■ Aim of the exercise:
Return only the lines from the top of the material through the line marked by "unfold tnt_iter_reply_next. rewrite", unaltered.

■ Excerpted records:
(** One call of the iterator is one call of the parser on a fresh reply. *)
Lemma reply_next_eq {S} (rr : S -> option reply -> option (Z * S * option reply)) alloc r (s : S) rc (s' : S) r' :
  releasable r -> rr s (Some (zero_reply false)) = Some (rc, s', Some r') ->
  tnt_next rr (reply_iter alloc r) s =
    Some (if decide (rc = -1) then 0 else if decide (rc = 1) then 0 else 1,
          if decide (rc = -1) then Iter TNT_ITER_REPLY TNT_ITER_FAIL alloc (IReply r') else reply_iter alloc r', s').
Proof.
  intros Hr E. destruct (releasable_free r Hr) as [x Ex]. unfold tnt_next, reply_iter. cbn [it_data].
  unfold tnt_iter_reply_next. rewrite Ex. cbn [mbind option_bind].
  change (tnt_reply_init true Refuse) with (Some (zero_reply false)). cbn [mbind option_bind].
  rewrite E. cbn [mbind option_bind]. by case_decide.
Qed.

Lemma reply_drain alloc (l : list server_reply) s pl k :
  unread s (concat (reply_frame <$> l) ++ take k (frame pl)) -> granted s ->
  Forall (fun x => server_reply_ok (fst x) (snd x)) l -> zlen pl < 2 ^ 32 -> (k < length (frame pl))%nat ->
  exists s', unread s' (take k (frame pl)) /\ forall r fuel, releasable r -> (length l < fuel)%nat ->
    drain tnt_buf_reply TNT_IREPLY_PTR fuel (reply_iter alloc r) s =
      Some ((fun x => expected_reply (owning false (reply_payload (fst x) (snd x))) (fst x) (snd x)) <$> l,
            reply_iter alloc (zero_reply false), s').
Proof.
  intros Hu Hg Hl Hpl Hk. revert s Hu Hg. induction Hl as [|[hs body] l Hok _ IH]; intros s Hu Hg; csimpl.
  - exists s. split; [done|]. intros r [|fuel] Hr Hf; [simpl in Hf; lia|]. cbn [drain].
    by rewrite (reply_next_eq tnt_buf_reply alloc r s 1 s (zero_reply false) Hr (buf_reply_partial s _ pl k Hu Hpl Hk)).
  - csimpl in Hu. unfold reply_frame at 1 in Hu. simpl in Hu. rewrite <- app_assoc in Hu.
    destruct (buf_reply_one s (zero_reply false) hs body _ Hu Hok Hg) as (s1 & E & Hg1 & Hu1).
    destruct (IH s1 Hu1 Hg1) as (s' & Hu' & Hdr). exists s'. split; [done|].
    intros r [|fuel] Hr Hf; [simpl in Hf; lia|]. cbn [drain]. rewrite (reply_next_eq _ _ _ _ _ _ _ Hr E).
    rewrite !decide_False by done. cbn [mbind option_bind]. rewrite decide_False by done.
    cbn [TNT_IREPLY_PTR reply_iter it_data mbind option_bind].
    rewrite Hdr; [done|apply expected_releasable|simpl in Hf; lia].
Qed.

(** Every call releases the buffer of the reply the iterator holds: releasing
    twice is undefined, so the call is undefined when that buffer has been freed
    already, whatever the callback does. *)
Lemma reply_next_releases {S} (rr : S -> option reply -> option (Z * S * option reply)) alloc r (s : S) :
  r_buf r = PDangling -> tnt_next rr (reply_iter alloc r) s = None.
Proof. intros E. unfold tnt_next, reply_iter. cbn [it_data]. unfold tnt_iter_reply_next, tnt_reply_free. by rewrite E. Qed.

■ Response area:
(** One call of the iterator is one call of the parser on a fresh reply. *)
Lemma reply_next_eq {S} (rr : S -> option reply -> option (Z * S * option reply)) alloc r (s : S) rc (s' : S) r' :
  releasable r -> rr s (Some (zero_reply false)) = Some (rc, s', Some r') ->
  tnt_next rr (reply_iter alloc r) s =
    Some (if decide (rc = -1) then 0 else if decide (rc = 1) then 0 else 1,
          if decide (rc = -1) then Iter TNT_ITER_REPLY TNT_ITER_FAIL alloc (IReply r') else reply_iter alloc r', s').
Proof.
  intros Hr E. destruct (releasable_free r Hr) as [x Ex]. unfold tnt_next, reply_iter. cbn [it_data].
  unfold tnt_iter_reply_next. rewrite Ex. cbn [mbind option_bind].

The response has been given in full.